The Director of City’s Institute for Cyber Security outlines a few areas of concern and focus as the COVID-19 crisis sees a shift to home-working.

By Mr John Stevenson (Senior Communications Officer), Published (Updated )

As the COVID-19 crisis sends public and private sector employees into home-working mode, City’s Professor of Security Engineering Professor Muttukrishnan Rajarajan, says the security of many large and sprawling networks should be kept a top priority.

Professor Rajarajan believes that cloud security, state-sponsored attacks, phishing threats and hardware vulnerability are among a litany of threats to states and organisations, great and small.

He says “the cloud is still a major security hole for many organisations. Things like side channel attacks and access control continue to pose a major challenge despite efforts to come up with new ways to mitigate these threats”. Some of the issues involved include: the inability to prevent malicious theft or misuse of data; advanced threats and attacks against the provider of the cloud service; cloud applications being provisioned outside of IT visibility (shadow IT); and the general dearth of qualified personnel to manage cloud security applications.
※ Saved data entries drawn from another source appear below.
(** Lines 87 to 96. *)
Definition _docker_exec (self : daemon) (cmd : list string) (envs : dict)
  : hprog E bool :=
  container <~ ask (ContainersGet (_container_name self))
                 (containers_get D (_container_name self)) ;;
  match container with
  | Some c =>
      let line := String.concat " " cmd in
      result <~ ask (ExecRun (Docker.name c) line envs)
                  (exec_run D c line envs) ;;
      match result with
      | Some r =>
          if Docker.exit_code r =? 0 then hret true
          else
            logger_error
              [Lit "Error executing the command: Container ";
               Lit (Docker.name c); Lit ", Command "; ReprOf cmd] ~;;
            hret false
      | None =>
          logger_error
            [Lit "Error executing the command: Container ";
             Lit (Docker.name c); Lit ", Command "; ReprOf cmd] ~;;
          hret false
      end
  | None => hret false
  end.

(** The list comprehension of line 108: [n] calls of [secrets.randbits(32)]. *)
Fixpoint randbits_list (n : nat) : hprog E (list Z) :=
  match n with
  | O => hret []
  | S n' =>
      b <~ query (RandBits 32) (randbits D 32) ;;
      bs <~ randbits_list n' ;;
      hret (b :: bs)
  end.

(** Lines 99 to 111. *)
Definition get_hash : hprog E string :=
  bits <~ randbits_list 10 ;;
  stamp <~ query Now (now D) ;;
  let rands :=
    "DCD" ++ String.concat "-" (map (fun b => str (VInt b)) bits) ++ stamp in
  hret (substring 0 15 (sha256_hexdigest D rands)).

(** Lines 114 to 133.  The function ends without a [return] when nothing is
    found, so the result is [None] there. *)
Definition check_if_object_exists (name : string) : hprog E value :=
  htry
    (ask FromEnv (from_env D) ~;;
     container <~ ask (ContainersList name) (containers_list D name) ;;
     match container with
     | _ :: _ => hret (VBool true)
     | [] =>
         image <~ ask (ImagesList name) (images_list D name) ;;
         match image with
         | _ :: _ => hret (VBool true)
         | [] => hret VNone
         end
     end)
    Docker.APIError
    (fun _ => hret (VBool false)).

(** Lines 144 to 146.  A port outside 0..65535 makes [connect_ex] raise
    [OverflowError] before anything is sent; otherwise the socket answers
    with an error number, 0 for a connection made, or raises. *)
Definition is_port_in_use (port : Z) : hprog E bool :=
  if (0 <=? port) && (port <=? 65535) then
    r <~ ask (ConnectEx "localhost" port) (connect_ex D "localhost" port) ;;
    hret (r =? 0)
  else hraise (OverflowError "connect_ex(): port must be 0-65535.").

(** The [while] of lines 149 and 150, entered with [port]. *)
Fixpoint get_next_port_loop (fuel : nat) (port : Z) : hprog E (option Z) :=
  fun s =>
    (busy <~ (if existsb (Z.eqb port) (ports s) then hret true
              else is_port_in_use port) ;;
     if busy then
       match fuel with
       | O => hret None
       | S fuel' => get_next_port_loop fuel' (port + 1)
       end
     else hret (Some port)) s.

Definition append_port (port : Z) : hprog E unit :=
  fun s =>
    (Returned tt,
     mkState (outside s) (ports s ++ [port])%list (image_names s) (tags s)
       (container_names s) (log s)).

Definition append_image_name (x : string) : hprog E unit :=
  fun s =>
    (Returned tt,
     mkState (outside s) (ports s) (image_names s ++ [x])%list (tags s)
       (container_names s) (log s)).

Definition append_tag (x : string) : hprog E unit :=
  fun s =>
    (Returned tt,
     mkState (outside s) (ports s) (image_names s) (tags s ++ [x])%list
       (container_names s) (log s)).

Definition append_container_name (x : string) : hprog E unit :=
  fun s =>
    (Returned tt,
     mkState (outside s) (ports s) (image_names s) (tags s)
       (container_names s ++ [x])%list (log s)).

(** Fuel that the loop of [get_next_port] cannot use up: every turn either
    passes a port of the list or a port below 65536. *)
Definition port_fuel (listed : list Z) : nat :=
  (length listed + Z.to_nat 60537)%nat.

(** Lines 136 to 153. *)
Definition get_next_port : hprog E (option Z) :=
  fun s =>
    obind (get_next_port_loop (port_fuel (ports s)) 5000)
      (fun port => append_port port ~;; hret (Some port)) s.

(** The [while] of lines 164 to 168, entered with [image_name]. *)
Fixpoint get_next_image_name_loop (fuel : nat) (image_name : string)
  : hprog E (option string) :=
  fun s =>
    (taken <~ (if existsb (String.eqb image_name) (image_names s)
               then hret true
               else v <~ check_if_object_exists image_name ;;
                    hret (truthy v)) ;;
     if taken then
       match fuel with
       | O => hret None
       | S fuel' =>
           image_name' <~ get_hash ;;
           get_next_image_name_loop fuel' image_name'
       end
     else hret (Some image_name)) s.

(** Lines 156 to 171. *)
Definition get_next_image_name (fuel : nat) : hprog E (option string) :=
  image_name <~ get_hash ;;
  obind (get_next_image_name_loop fuel image_name)
    (fun image_name => append_image_name image_name ~;; hret (Some image_name)).

(** The [while] of lines 182 and 183, entered with [tag]. *)
Fixpoint get_next_tag_loop (fuel : nat) (tag : string)
  : hprog E (option string) :=
  fun s =>
    if existsb (String.eqb tag) (tags s) then
      match fuel with
      | O => (Returned None, s)
      | S fuel' => (tag' <~ get_hash ;; get_next_tag_loop fuel' tag') s
      end
    else (Returned (Some tag), s).

(** Lines 174 to 185. *)
Definition get_next_tag (fuel : nat) : hprog E (option string) :=
  tag <~ get_hash ;;
  obind (get_next_tag_loop fuel tag)
    (fun tag => append_tag tag ~;; hret (Some tag)).

(** The [while] of lines 196 and 197, entered with [container_name]. *)
Fixpoint get_next_container_name_loop (fuel : nat) (container_name : string)
  : hprog E (option string) :=
  fun s =>
    if existsb (String.eqb container_name) (container_names s) then
      match fuel with
      | O => (Returned None, s)
      | S fuel' =>
          (container_name' <~ get_hash ;;
           get_next_container_name_loop fuel' container_name') s
      end
    else (Returned (Some container_name), s).

(** Lines 188 to 199. *)
Definition get_next_container_name (fuel : nat) : hprog E (option string) :=
  container_name <~ get_hash ;;
  obind (get_next_container_name_loop fuel container_name)
    (fun container_name =>
       append_container_name container_name ~;; hret (Some container_name)).

(** The [while True] of lines 217 to 225, entered with [retry]; [func] is
    the wrapped function applied to the wrapper's arguments. *)
Fixpoint task_run_loop (func : E -> result value * E) (max_retries : Z)
  (fuel : nat) (retry : Z) : hprog E (option value) :=
  if max_retries <=? retry then hret (Some (VBool false))
  else
    match fuel with
    | O => hret None
    | S fuel' =>
        attempt <~ htry (v <~ ask CallFunc func ;; hret (Some v))
                     "Exception"
                     (fun e =>
                        logger_error
                          [Lit "Error running the function: "; StrOf e] ~;;
                        hret None) ;;
        match attempt with
        | Some v => hret (Some v)
        | None =>
            let retry := retry + 1 in
            sleep 1 ~;;
            task_run_loop func max_retries fuel' retry
        end
    end.

(** Lines 202 to 228: a call of the wrapper [task_run(func, max_retries)]. *)
Definition task_run (func : E -> result value * E) (max_retries : Z)
  : hprog E (option value) :=
  task_run_loop func max_retries (Z.to_nat max_retries) 0.

(** Lines 230 to 265; [fuel] is what each of the three name loops may use. *)
Definition __init__ (fuel : nat) (port : Z)
  (image_name tag context dockerfile_path : string) : hprog E (option daemon) :=
  ask FromEnv (from_env D) ~;;
  obind (if String.eqb tag "" then get_next_tag fuel else hret (Some tag))
    (fun tag =>
  obind (if String.eqb image_name ""
         then obind (get_next_image_name fuel)
                (fun x => hret (Some ("pytest_" ++ x)))
         else hret (Some image_name))
    (fun image_name =>
  obind (if port =? 0 then get_next_port else hret (Some port))
    (fun port =>
  obind (get_next_container_name fuel)
    (fun container_name =>
  hret (Some (mkDaemon dockerfile_path tag image_name (str (VInt port))
                context ("pytest_" ++ container_name))))))).

(** Line 274. *)
Definition build (self : daemon) : hprog E bool := _docker_build self.

(** The [for] of lines 297 to 304 over the remaining values of [i]. *)
Fixpoint is_running_from (self : daemon) (attempts : list Z) : hprog E bool :=
  match attempts with
  | [] => hret false
  | i :: rest =>
      up <~ htry
              (container <~ ask (ContainersGet (_container_name self))
                              (containers_get D (_container_name self)) ;;
               match container with
               | Some c => hret (String.eqb (Docker.status c) "running")
               | None => hret false
               end)
              Docker.NotFound
              (fun _ =>
                 logger_error
                   [Lit ("Attempt #" ++ str (VInt i) ++ " failed.")] ~;;
                 hret false) ;;
      if up then hret true
      else sleep 1 ~;; is_running_from self rest
  end.

(** Lines 290 to 305; [range(1, 6)]. *)
Definition is_running (self : daemon) : hprog E bool :=
  is_running_from self [1; 2; 3; 4; 5].

(** Lines 276 to 288. *)
Definition start (self : daemon) : hprog E bool :=
  running <~ is_running self ;;
  if negb running then
    container <~ _docker_run self ;;
    if container then is_running self else hret false
  else hret false.

(** Line 314. *)
Definition get_port (self : daemon) : string := _port self.

(** Lines 328 to 334: the environment [run] hands on. *)
Definition run_env (env : option dict) : dict :=
  let defaults := [("HOST", "0.0.0.0")] in
  match env with
  | Some (kv :: more) => dict_union defaults (kv :: more)
  | Some [] => defaults
  | None => defaults
  end.

(** Lines 316 to 339. *)
Definition run (self : daemon) (cmd : list string) (env : option dict)
  : hprog E bool :=
  let env := run_env env in
  htry (_docker_exec self cmd env)
    "Exception"
    (fun e =>
       logger_error [Lit "Error running command: "; StrOf e] ~;;
       hret false).

(** Lines 341 to 356. *)
Definition terminate (self : daemon) : hprog E bool :=
  htry
    (container <~ ask (ContainersGet (_container_name self))
                    (containers_get D (_container_name self)) ;;
     match container with
     | Some c =>
         ask (ContainerStop (Docker.name c)) (container_stop D c) ~;;
         hret true
     | None => hret false
     end)
    Docker.NotFound
    (fun _ => hret false).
With regard to state-sponsored attacks, Professor Rajarajan says there have been several recent cases of such attacks using advanced persistent threats (APTs):

“This mode of attack will grow exponentially due to the many instances of global political unrest we are seeing today. It requires techniques to mitigate zero-day attacks and other new variants of threat vectors that were not known previously. The focus should be more about predictive analytics and forecasting. In addition, semi-automated techniques and agile processes should be deployed”.

Although organisations are doing a lot to mitigate phishing attacks, Professor Rajarajan thinks that today’s ‘socially engineered’ attacks are very sophisticated and rely on credible sources and weblinks which makes people fall victim:

“The level of accuracy applied in these phishing threats is so high that it is becoming very hard to stop these on a daily basis.”

"With the World Health Organization declaring COVID-19 to be a pandemic, hackers with apparent links to the governments of China, Iran and other nations are using the crisis to create phishing emails designed to lure victims. These emails contain malicious attachments that are then used to spread malware strains, including TrickBot, Lokibot and AgentTesla, which are all capable of stealing data from infected systems."

In terms of hardware vulnerability, Professor Rajarajan, the Director of City’s Institute for Cyber Security says some hardware devices used in the UK marketplace appear to have malicious software pre-installed.

“This may be difficult to detect and hence new automated hardware testing techniques are needed so that devices can be tested before being deployed on highly critical national infrastructure. There are also efforts to have trusted platforms in mobiles so that sensitive data on these smart devices can be protected on the device itself before it is sent to third parties.”